It’s important to choose protective clothing that is suitable for the temperature, the work you will be doing, and the physical exertion that is required by the task.
Warm clothing can help prevent a number of cold-weather hazards, such as frostbite and hypothermia. Cold temperatures can also reduce your mental alertness and manual dexterity which can lead to dangerous situations. The following tips can help you choose the right kind of clothing for cold weather:
- Wear several layers of clothing rather than one thick layer. The air that’s captured between the layers is an insulator.
- Don’t have your clothing so tight that it restricts your movements.
- If the weather is wet as well as cold, be sure your outer clothing is waterproof, or at least water-repellent.
- Wind-resistant fabrics may also be necessary under some conditions.
- Encourage the use of hats and hoods to prevent heat loss from the head and to protect the ears.
- Tight-fitting footwear restricts the blood flow. Footwear should be large enough to allow for either one thick pair of socks or two thin pairs. Wearing too many socks can tighten the fit of footwear and harm rather than help.
- If you get hot while you’re working, open your jacket but keep your hat and gloves on.
- When you put on extra layers of clothing for warmth, make sure none of it will pose a hazard, such as by catching on machinery.
TYPES OF WINTER PPE
When it gets cold, everyone has a tendency to put on the heaviest clothing available to stay warm. While heavy clothing is sometimes necessary, selecting clothing and other PPE that is suitable for the tasks being performed is the most important thing to do. These types of PPE may be useful for your employees who work in cold, wet or windy environments.
Wearing multiple layers of clothing can actually keep a person warmer than one heavy layer. This is because the air trapped between the layers acts as an insulator.
When putting on layers, employees shouldn’t use just any type of clothing. Wool or synthetic materials are best, as these can wick away moisture and help retain body heat even when wet. Cotton, on the other hand, can get soaked with sweat and make the wearer colder. These layers should also not be too tight, as tight clothing can restrict movements and decrease the insulating effect of the layers.
COATS AND JACKETS
Insulated coats can provide needed warmth for outdoor workers.

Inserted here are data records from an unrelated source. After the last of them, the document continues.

(** C6 (amended): a request whose end date is after today's date and that no
    ledger check skips fails with [ValueError] before any request to the
    services ([_export_for_polygon] raises first thing); a request that a
    ledger check skips returns its skip outcome, whatever its end date, also
    without any request to the services. *)
Theorem future_end_date_fails_unless_skipped
    (remote : Remote) (a : LabelExporterArgs) (self : LabelExporter)
    (fuel : nat) (today : date) (bbox : BoundingBox)
    (start_date end_date : date) :
  outcome (__post_init__ remote a) = Returns self ->
  today < end_date ->
  let future := ValueError (isoformat end_date ++ " is in the future") in
  let r := _export_using_point_and_dates fuel today self bbox start_date end_date in
  (forall file_name_prefix description dest_bucket,
      _export_for_polygon fuel today (base a) (EEPolygon bbox) start_date end_date
        file_name_prefix description dest_bucket = ([], Raises future))
  /\ remote_calls (trace r) = []
  /\ outcome r =
     match Spec.skip_outcome (decision_for self bbox start_date end_date) with
     | Some o => Returns o
     | None => Raises future
     end.
Proof.
  intros Hself Hfuture future r.
  pose proof (post_init_lists_follow_flags _ _ _ Hself) as Hflags.
  split.
  { intros f d b. apply export_for_polygon_future. exact Hfuture. }
  unfold r.
  rewrite (export_request_cases fuel today self bbox start_date end_date Hflags).
  destruct (Spec.skip_outcome (decision_for self bbox start_date end_date)) as [o|].
  - unfold trace, outcome. cbn [fst snd]. split; [apply remote_calls_consults|reflexivity].
  - unfold submission.
    destruct (_generate_filename_and_desc bbox start_date end_date) as [f d].
    rewrite export_for_polygon_future by exact Hfuture.
    rewrite bind_returns. unfold trace, outcome. cbn [fst snd bind].
    rewrite app_nil_r. split; [apply remote_calls_consults|reflexivity].
Qed.

Lemma future_end_date_fails_unless_skipped_witness :
  remote_calls
    (trace (_export_using_point_and_dates 5 Example.today
              (built (Example.remote_with false []) (Example.label_args true true))
              Example.box80 Example.start_2020 Example.tomorrow)) = []
  /\ outcome (_export_using_point_and_dates 5 Example.today
                (built (Example.remote_with false []) (Example.label_args true true))
                Example.box80 Example.start_2020 Example.tomorrow)
     = Raises (ValueError "2021-06-02 is in the future").
Proof.
  exact (proj2 (future_end_date_fails_unless_skipped
                  (Example.remote_with false []) (Example.label_args true true)
                  _ 5 Example.today Example.box80 Example.start_2020
                  Example.tomorrow eq_refl eq_refl)).
Defined.

(** C7 (as stated, refuted): [ee.Initialize] fails, and the run goes on: the
    error is logged, the bucket is listed, the one label is processed
    (skipped, its output exists) and the run returns. *)
Lemma run_goes_on_after_auth_failure :
  initialize_raises (Example.remote_with true []) None = true
  /\ exists msg,
       run 5 Example.today (Example.remote_with true [])
         (Example.label_args true false)
         [{| label_bbox := Example.box80;
             label_start := Example.start_2020;
             label_end := Example.end_2021 |}]
       = ([EvInitialize None;
           EvLogError
             "This code doesn't work unless you have authenticated your earthengine account";
           EvListBlobs "crop-mask-tifs";
           EvConsult StorageCheck;
           EvStdout msg],
          Returns (0, 1)).
Proof. split; [reflexivity|]. eexists. reflexivity. Qed.

(** C7 (amended): an authentication failure is not raised by the
    authentication step and does not by itself abort the run:
    [check_earthengine_auth] catches what [ee.Initialize] raises, logs one
    error and returns.  The run then goes on.  When the process lists the
    bucket for the first time, with the storage check on, the task check off
    and a bucket that is not named ["default"], and the output of every
    label is in the bucket, the run makes no request to Earth Engine after
    the failed one -- the bucket listing is its only other request --, every
    label is answered from the list and the run returns, all labels counted
    as existing. *)
Theorem auth_failure_is_logged_and_run_goes_on
    (remote : Remote) (a : LabelExporterArgs) (fuel : nat) (today : date)
    (labels : list label) :
  let c := if truthy (credentials (base a)) then credentials (base a) else None in
  initialize_raises remote c = true ->
  check_gcp a = true ->
  check_ee a = false ->
  dest_bucket a <> "default" ->
  (forall row, In row labels ->
     PyStr.mem
       ("tifs/"
        ++ fst (_generate_filename_and_desc (label_bbox row) (label_start row)
                  (label_end row))
        ++ ".tif")
       (list_blobs remote (dest_bucket a)) = true) ->
  check_earthengine_auth remote (base a)
  = ([EvInitialize c;
      EvLogError
        "This code doesn't work unless you have authenticated your earthengine account"],
     Returns tt)
  /\ remote_calls (trace (run fuel today remote a labels))
     = [EvInitialize c; EvListBlobs (dest_bucket a)]
  /\ outcome (run fuel today remote a labels)
     = Returns (0, Z.of_nat (List.length labels)).
Proof.
  intros c Hraise Hgcp Hee Hbucket Hall.
  assert (Hauth : check_earthengine_auth remote (base a)
                  = ([EvInitialize c;
                      EvLogError
                        "This code doesn't work unless you have authenticated your earthengine account"],
                     Returns tt)).
  { rewrite check_earthengine_auth_total. cbv zeta. fold c. rewrite Hraise.
    reflexivity. }
  split; [exact Hauth|].
  assert (Hpost : __post_init__ remote a
                  = ([EvInitialize c;
                      EvLogError
                        "This code doesn't work unless you have authenticated your earthengine account";
                      EvListBlobs (dest_bucket a)],
                     Returns (built remote a))).
  { unfold __post_init__, built, get_cloud_tif_list.
    rewrite Hauth, Hgcp, Hee. reflexivity. }
  assert (Hself : forall row, In row labels ->
                    Labels.output_exists (built remote a) row = true).
  { intros row Hin. unfold Labels.output_exists, built.
    cbn [args cloud_tif_list]. rewrite Hgcp. cbn [andb]. apply Hall. exact Hin. }
  destruct (export_all_exist fuel today (built remote a) labels Hself)
    as [Hquiet Hout].
  unfold run. rewrite Hpost, bind_returns.
  change (trace (?x, ?y)) with x. change (outcome (?x, ?y)) with y.
  split; [|exact Hout].
  unfold remote_calls in *. rewrite filter_app.
  change (fst ?m) with (trace m). rewrite Hquiet. reflexivity.
Qed.
(** ** What each function computes

    Each lemma of this part evaluates one function of the driver on an
    arbitrary world, case by case on what the environment answers. *)

Lemma open_checked_device_run (p : string) (w : world) :
  open_checked_device p w =
    match w_fs w !! p with
    | Some (CharDevice d) =>
        match lowest_free_fd w with
        | Some fd =>
            let w1 := record_call (SysOpenChecked p fd)
                        (with_fds (<[fd := d]> (w_fds w)) w) in
            if dev_ev_snd d
            then Returns fd (record_call (SysIoctlGSND fd 0) w1)
            else Returns (-1) (record_log "%d does not implement EV_SND API"
                                 (record_call (SysIoctlGSND fd (-1)) w1))
        | None => Returns (-1) (record_call (SysOpenChecked p (-1)) w)
        end
    | _ => Returns (-1) (record_call (SysOpenChecked p (-1)) w)
    end.
Proof.
  unfold open_checked_device, mbind, M_bind, open_checked_char_device.
  destruct (w_fs w !! p) as [[|d]|]; [done| |done].
  destruct (lowest_free_fd w) as [fd|] eqn:Hfd; [|done].
  apply lowest_free_fd_Some in Hfd as [Hfd _].
  destruct (decide (fd = -1)) as [->|_]; [lia|].
  unfold ioctl_EVIOCGSND. cbn [w_fds record_call with_fds].
  rewrite lookup_insert_eq.
  destruct (dev_ev_snd d); done.
Qed.

Lemma driver_detect_run (drv : beep_driver) (cd : option string) (w : world) :
  driver_detect drv cd w =
    let p := default default_name cd in
    let w1 := record_log (match cd with
                          | Some _ => "driver_detect %p %s"
                          | None => "driver_detect %p %p"
                          end) w in
    match open_checked_device p w1 with
    | Exits w2 => Exits w2
    | Returns fd w2 =>
        if decide (fd >= 0) then
          let drv1 := set_device_name p (set_device_fd fd drv) in
          match probe_mask w2 fd with
          | None =>
              Returns (false, drv1)
                (record_log "%d does not implement EVIOCGBIT"
                   (record_call (SysIoctlGBIT fd EV_SND sizeof_ulong (-1)) w2))
          | Some m =>
              let w3 := record_call
                          (SysIoctlGBIT fd EV_SND sizeof_ulong sizeof_ulong) w2 in
              if Z.testbit m SND_TONE then
                Returns (true, set_device_flags (snd_api_to_Z SND_API_TONE) drv1)
                  (record_log "found SND_TONE support for fd=%d" w3)
              else if Z.testbit m SND_BELL then
                Returns (true, set_device_flags (snd_api_to_Z SND_API_BELL) drv1)
                  (record_log "falling back to SND_BELL support for fd=%d" w3)
              else
                Returns (false, drv1)
                  (record_log "fd=%d supports neither SND_TONE nor SND_BELL" w3)
          end
        else Returns (false, drv) w2
    end.
Proof.
  unfold driver_detect, mbind, M_bind.
  destruct cd as [p|]; cbn [default from_option id LOG_VERBOSE];
    (match goal with
     | |- context [open_checked_device ?q ?w1] =>
         destruct (open_checked_device q w1) as [fd w2|w2]; [|done]
     end;
     destruct (decide (fd >= 0)) as [Hfd|Hfd]; cbn [mret M_ret negb]; [|done];
     unfold ioctl_EVIOCGBIT, probe_mask; cbn [device_fd set_device_name set_device_fd];
     destruct (w_fds w2 !! fd) as [d|]; cbn [mbind option_bind]; [|done];
     destruct (dev_snd_bits d) as [m|]; [|done];
     destruct (decide (-1 = sizeof_ulong)) as [Habs|_]; [discriminate Habs|];
     rewrite !land_one_shiftl by done;
     rewrite !to_ulong_testbit by done;
     rewrite !negb_involutive;
     destruct (Z.testbit m SND_TONE); [done|];
     destruct (Z.testbit m SND_BELL); done).
Qed.

Lemma driver_fini_run (drv : beep_driver) (w : world) :
  driver_fini drv w =
    let fd := device_fd drv in
    Returns (set_device_fd (-1) drv)
      (record_call (SysClose fd (if decide (is_Some (w_fds w !! fd)) then 0 else -1))
         (with_fds (delete fd (w_fds w)) (record_log "driver_fini %p" w))).
Proof. reflexivity. Qed.

Section ToneEmitter.

Variable drv : beep_driver.
Variable w : world.

Lemma driver_begin_tone_run (freq : Z) :
  driver_begin_tone drv freq w =
    emitter_finish drv w (after_write drv w "driver_begin_tone %p %u"
      match snd_api_of_Z (device_flags drv) with
      | Some SND_API_TONE =>
          mk_input_event 0 0 EV_SND SND_TONE (to_int32 (to_uint16 freq))
      | Some SND_API_BELL => mk_input_event 0 0 EV_SND SND_BELL 1
      | None => mk_input_event 0 0 EV_SND 0 0
      end).
Proof.
  unfold driver_begin_tone, emitter_finish, after_write, mbind, M_bind.
  cbn [LOG_VERBOSE sys_write].
  change (write_result (device_fd drv) sizeof_input_event (record_log _ w))
    with (write_result (device_fd drv) sizeof_input_event w).
  rewrite size_test.
  destruct (snd_api_of_Z (device_flags drv)) as [[|]|];
    case_bool_decide; reflexivity.
Qed.

Lemma driver_end_tone_run :
  driver_end_tone drv w =
    emitter_finish drv w (after_write drv w "driver_end_tone %p"
      match snd_api_of_Z (device_flags drv) with
      | Some SND_API_TONE => mk_input_event 0 0 EV_SND SND_TONE 0
      | Some SND_API_BELL => mk_input_event 0 0 EV_SND SND_BELL 0
      | None => mk_input_event 0 0 EV_SND 0 0
      end).
Proof.
  unfold driver_end_tone, emitter_finish, after_write, mbind, M_bind.
  cbn [LOG_VERBOSE sys_write].
  change (write_result (device_fd drv) sizeof_input_event (record_log _ w))
    with (write_result (device_fd drv) sizeof_input_event w).
  rewrite size_test.
  destruct (snd_api_of_Z (device_flags drv)) as [[|]|];
    case_bool_decide; reflexivity.
Qed.

End ToneEmitter.

(** Reads the [write] calls off the trace an emitter leaves, on both of
    its exits. *)
Ltac emitted_writes :=
  case_bool_decide; cbn [final_world record_call w_trace];
  rewrite ?writes_of_app; cbn; rewrite ?app_nil_r; reflexivity.
Definition method_not_supported (isBatch : bool) : Response :=
  formatTRPCErrorResponse "METHOD_NOT_SUPPORTED" "Method not allowed"
    405 isBatch.

Definition missing_noteId (isBatch : bool) : Response :=
  formatTRPCErrorResponse "BAD_REQUEST"
    "Invalid request format: missing noteId" 400 isBatch.

Definition not_found (isBatch : bool) : Response :=
  formatTRPCErrorResponse "NOT_FOUND" "Note with that ID not found"
    404 isBatch.

Definition internal_error (e : js_error) (isBatch : bool) : Response :=
  formatTRPCErrorResponse "INTERNAL_SERVER_ERROR"
    (message_or e "An unexpected error occurred") 500 isBatch.

(** The [catch] of [createNote] and of [updateNote]. *)
Definition catch_write (isBatch : bool) (e : js_error) : Response :=
  if (name e =? "ZodError")%string then
    formatTRPCErrorResponse "BAD_REQUEST" "Validation error" 400 isBatch
  else if is_unique_failure e then conflict isBatch
  else internal_error e isBatch.

(** The [catch] of [getNotes]. *)
Definition catch_getNotes (isBatch : bool) (e : js_error) : Response :=
  if (name e =? "ZodError")%string then
    formatTRPCErrorResponse "BAD_REQUEST" "Validation error" 400 isBatch
  else internal_error e isBatch.

(** A handler: its [try] block run on the table, its [catch] applied to
    what the block throws. *)
Definition handler (m : DO Response) (h : js_error -> Response)
  : Store -> Response * Store :=
  fun st =>
    match m st with
    | (Ok r, st') => (r, st')
    | (Throw e, st') => (h e, st')
    end.

(** ** The handlers *)

Section Handlers.
Context `{SqlBinding}.

Definition titleExists (t : string) : DO bool :=
  count <- sql_count_title t ;;
  ret (0 <? count).

(** The row [createNote] inserts; [uuid] is [crypto.randomUUID()] and [now]
    is [new Date().toISOString()]. *)
Definition new_row (uuid now : string) (input : CreateInput) : Row :=
  mkRow uuid (ci_title input) (ci_content input)
    (match ci_category input with
     | Some c => if (c =? "")%string then None else Some c
     | None => None
     end)
    (match ci_published input with Some true => 1 | _ => 0 end)
    now now.

(** The inner [try] of [createNote]: the [INSERT], and whether its [catch]
    took a refusal of the table for a conflict. *)
Definition insert_guarded (row : Row) : DO bool :=
  try_catch
    (sql_insert row ;;; ret false)
    (fun dbError =>
       if is_unique_failure dbError then ret true else throw dbError).

Definition createNote_try (uuid now : string) (request : Request)
  : DO Response :=
  let isBatch := has_batch request in
  if negb (method request =? "POST")%string then
    ret (method_not_supported isBatch)
  else
    let data := parseInput request in
    let input := get_prop (Some data) "input" in
    if negb (truthy input) || negb (typeof_object input) then
      ret (formatTRPCErrorResponse "BAD_REQUEST" "Invalid request format"
             400 isBatch)
    else
      input <- lift (createNoteSchema_parse input) ;;
      taken <- titleExists (ci_title input) ;;
      if taken then ret (conflict isBatch)
      else
        refused <- insert_guarded (new_row uuid now input) ;;
        if refused then ret (conflict isBatch)
        else
          result <- sql_select_by_id (JStr uuid) ;;
          row <- one result ;;
          ret (formatTRPCResponse (Created (mapSqliteRow row)) isBatch).

Definition createNote (uuid now : string) (request : Request)
  : Store -> Response * Store :=
  handler (createNote_try uuid now request) (catch_write (has_batch request)).
Lemma a2b0_in_digits (j : nat) (n s : Z) (ranges : option (list gs_range))
    (acc : list R) :
  0 <= n -> 0 < s ->
  a2b0_in j n s ranges acc
  = map (fun p =>
           cache_arg ((n / s ^ Z.of_nat (j - 1 - p)) mod s) (s - 1)
             (option_map (fun l => get_range l p) ranges))
        (seq 0 j) ++ acc.
Proof.
  revert n acc. induction j as [| j IH]; intros n acc Hn Hs.
  - reflexivity.
  - cbn [a2b0_in]. rewrite deref_offset_ranges.
    rewrite Z.quot_div_nonneg, Z.rem_mod_nonneg by lia.
    rewrite IH by (try apply Z.div_pos; lia).
    rewrite seq_S, map_app, <- app_assoc. cbn [map app Nat.add].
    f_equal.
    + apply map_ext_in. intros p Hp. apply in_seq in Hp.
      f_equal. f_equal.
      rewrite Z.div_div by (try apply Z.pow_pos_nonneg; lia).
      f_equal. replace (S j - 1 - p)%nat with (S (j - 1 - p)) by lia.
      rewrite Nat2Z.inj_succ, Z.pow_succ_r by lia. reflexivity.
    + replace (S j - 1 - j)%nat with 0%nat by lia.
      change (s ^ Z.of_nat 0) with 1. rewrite Z.div_1_r. reflexivity.
Qed.

(** X6: for s > 1 points on an axis and an entry number 0 <= i < s^k, the
    inner loop of [write_a2b0] fills in[0 .. k-1] from the digits of i in
    base s, the last channel being the least significant digit: in[j] is
    [cache_arg] of digit j, with s - 1 as denominator and the range j.
    Entry 0 is the corner of all lower bounds and entry s^k - 1 the corner
    of all upper bounds (0 and 1 without ranges). *)
Theorem a2b0_grid_point (k : nat) (i s : Z) (ranges : option (list gs_range)) :
  1 < s -> 0 <= i < s ^ Z.of_nat k ->
  let in_ := a2b0_in k i s ranges [] in
  let digit (j : nat) := (i / s ^ Z.of_nat (k - 1 - j)) mod s in
  List.length in_ = k /\
  (forall j : nat, (j < k)%nat ->
     0 <= digit j < s /\
     nth j in_ 0%R
     = cache_arg (digit j) (s - 1)
         (option_map (fun l => get_range l j) ranges)) /\
  (i = 0 ->
   forall j : nat, (j < k)%nat ->
     nth j in_ 0%R
     = match ranges with Some l => rmin (get_range l j) | None => 0%R end) /\
  (i = s ^ Z.of_nat k - 1 ->
   forall j : nat, (j < k)%nat ->
     nth j in_ 0%R
     = match ranges with Some l => rmax (get_range l j) | None => 1%R end).
Proof.
  intros Hs Hi in_ digit.
  assert (E : in_ = map (fun p =>
                cache_arg (digit p) (s - 1)
                  (option_map (fun l => get_range l p) ranges)) (seq 0 k)).
  { unfold in_. rewrite a2b0_in_digits by lia. apply app_nil_r. }
  assert (N : forall j, (j < k)%nat ->
            nth j in_ 0%R = cache_arg (digit j) (s - 1)
                              (option_map (fun l => get_range l j) ranges)).
  { intros j Hj. rewrite E.
    rewrite (nth_indep _ 0%R
               (cache_arg (digit 0%nat) (s - 1)
                  (option_map (fun l => get_range l 0) ranges)))
      by (rewrite length_map, length_seq; exact Hj).
    rewrite (map_nth (fun p => cache_arg (digit p) (s - 1)
                        (option_map (fun l => get_range l p) ranges))
               (seq 0 k) 0%nat j).
    rewrite seq_nth by exact Hj. reflexivity. }
  split; [rewrite E, length_map, length_seq; reflexivity |].
  split; [| split].
  - intros j Hj. split; [apply Z.mod_pos_bound; lia | now apply N].
  - intros -> j Hj. rewrite (N j Hj).
    assert (D : digit j = 0).
    { unfold digit. rewrite Z.div_0_l by (apply Z.pow_nonzero; lia).
      apply Z.mod_0_l. lia. }
    rewrite D.
    destruct (EncodingFacts.cache_arg_ends (s - 1)
                (option_map (fun l => get_range l j) ranges))
      as (A & _); [lia |].
    rewrite A. now destruct ranges.
  - intros -> j Hj. rewrite (N j Hj).
    assert (D : digit j = s - 1).
    { unfold digit.
      set (e := Z.of_nat (k - 1 - j)).
      assert (P : Z.of_nat k = Z.of_nat (S j) + e) by (unfold e; lia).
      rewrite P, Z.pow_add_r by lia.
      assert (Q : 0 < s ^ e) by (apply Z.pow_pos_nonneg; lia).
      replace (s ^ Z.of_nat (S j) * s ^ e - 1)
        with ((s ^ Z.of_nat (S j) - 1) * s ^ e + (s ^ e - 1)) by ring.
      rewrite Z.div_add_l by lia.
      rewrite (Z.div_small (s ^ e - 1)) by lia.
      rewrite Z.add_0_r, Nat2Z.inj_succ, Z.pow_succ_r by lia.
      replace (s * s ^ Z.of_nat j - 1)
        with ((s ^ Z.of_nat j - 1) * s + (s - 1)) by ring.
      rewrite Z.add_comm, Z.mod_add by lia. apply Z.mod_small. lia. }
    rewrite D.
    destruct (EncodingFacts.cache_arg_ends (s - 1)
                (option_map (fun l => get_range l j) ranges))
      as (_ & B); [lia |].
    rewrite B. now destruct ranges.
Qed.

Lemma a2b0_grid_point_witness :
  a2b0_in 3 (13 ^ 3 - 1) 13 None [] = [1%R; 1%R; 1%R] .
Proof.
  destruct (a2b0_grid_point 3 (13 ^ 3 - 1) 13 None) as (L & _ & _ & H);
    [lia | lia |].
  cbv zeta in L, H.
  pose proof (H eq_refl 0%nat ltac:(lia)) as H0.
  pose proof (H eq_refl 1%nat ltac:(lia)) as H1.
  pose proof (H eq_refl 2%nat ltac:(lia)) as H2.
  destruct (a2b0_in 3 (13 ^ 3 - 1) 13 None []) as [| a [| b [| c [| d l]]]];
    try discriminate L.
  cbn [nth] in H0, H1, H2. now subst.
Defined.

End GridFacts.

Module LightnessFacts.
Local Open Scope R_scope.

Lemma breakpoint_pos : 0 < (6 / 29) ^ 3.
Proof. lra. Qed.

Lemma pow_third_lt (a b : R) : 0 < a < b -> C.pow a (1 / 3) < C.pow b (1 / 3).
Proof. intros H. unfold C.pow. apply Rlt_Rpower_l; lra. Qed.

Lemma pow_third_cube (t : R) : 0 < t -> C.pow t (1 / 3) ^ 3 = t.
Proof.
  intros Ht. unfold C.pow.
  assert (P : 0 < Rpower t (1 / 3)) by apply exp_pos.
  rewrite <- (Rpower_pow 3 _ P), Rpower_mult.
  replace (1 / 3 * INR 3) with 1 by (simpl; field).
  now apply Rpower_1.
Qed.

Lemma pow_third_breakpoint : C.pow ((6 / 29) ^ 3) (1 / 3) = 6 / 29.
Proof. apply LabFacts.pow_cube_root. lra. Qed.

Lemma lab_g_inverse_lt (x y : R) : x < y -> lab_g_inverse x < lab_g_inverse y.
Proof.
  intros H.
  destruct (Rlt_le_dec x ((6 / 29) ^ 3)) as [Hx | Hx];
    destruct (Rlt_le_dec y ((6 / 29) ^ 3)) as [Hy | Hy].
  - rewrite !LabFacts.lab_g_inverse_low by assumption. lra.
  - rewrite LabFacts.lab_g_inverse_low, LabFacts.lab_g_inverse_high
      by assumption.
    apply Rlt_le_trans with (6 / 29); [lra |].
    rewrite <- pow_third_breakpoint. apply LabFacts.pow_third_le. lra.
  - lra.
  - rewrite !LabFacts.lab_g_inverse_high by lra.
    apply pow_third_lt. lra.
Qed.

Lemma lab_g_inverse_le (x y : R) : x <= y -> lab_g_inverse x <= lab_g_inverse y.
Proof.
  intros [H | ->]; [left; now apply lab_g_inverse_lt | right; reflexivity].
Qed.

(** X7: [lab_g_inverse] is strictly increasing on the whole real line. *)
Theorem lab_g_inverse_increasing (x y : R) :
  x < y -> lab_g_inverse x < lab_g_inverse y.
Proof. apply lab_g_inverse_lt. Qed.

Lemma lab_g_inverse_increasing_witness :
  lab_g_inverse 0 < lab_g_inverse 1.
Proof. apply (lab_g_inverse_increasing 0 1). lra. Defined.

In very cold environments, insulated coats or jackets are often necessary as a top layer. In other cases, a top layer that is water-resistant, waterproof or wind-resistant will be a better option. Keep in mind that once a person gets wet, her or she will begin to feel cold and uncomfortable, so fabric matters.
Depending on the type of work being performed, waterproof or insulated boots may be needed. Workers who will be standing in slush, for example, will require footwear made from waterproof materials. For other workers, boots with rubber bottoms and leather tops might be the best option because the leather still allows perspiration to evaporate.
Footwear must also be large enough to comfortably fit two pairs of thin socks or one pair of thick socks. If boots are too tight, blood flow could be restricted.
GLOVES AND MITTENS
Gloves and mittens can reduce dexterity, but in cold work environments, employees will often need this hand protection. Opt for insulated gloves when temperatures approach freezing. When temperatures approach zero (Fahrenheit), have workers wear mittens, which can keep the fingers warmer.
According to the Canadian Centre for Occupational Health and Safety (CCOHS), about 50 percent of body heat is lost through the head. For workers who don’t need to wear additional head protection like hard hats, a wool hat that covers the ears will help retain heat. For those who do need to wear hard hats on the job, winter hardhat liners are a good idea.
In very cold situations, workers may also want to wear knit masks that cover the face.
Having glasses fog up when you’re trying to perform a task isn’t only annoying; it can also be dangerous. CCOHS explains that breathing in cold weather can cause PPE like goggles and safety glasses to fog or frost, so when possible, this protection should be separated from the nose and mouth.
The sun can also create hazards by reflecting off snowy, white environments, so in these situations, workers may need eyewear that provides UV and glare protection, too.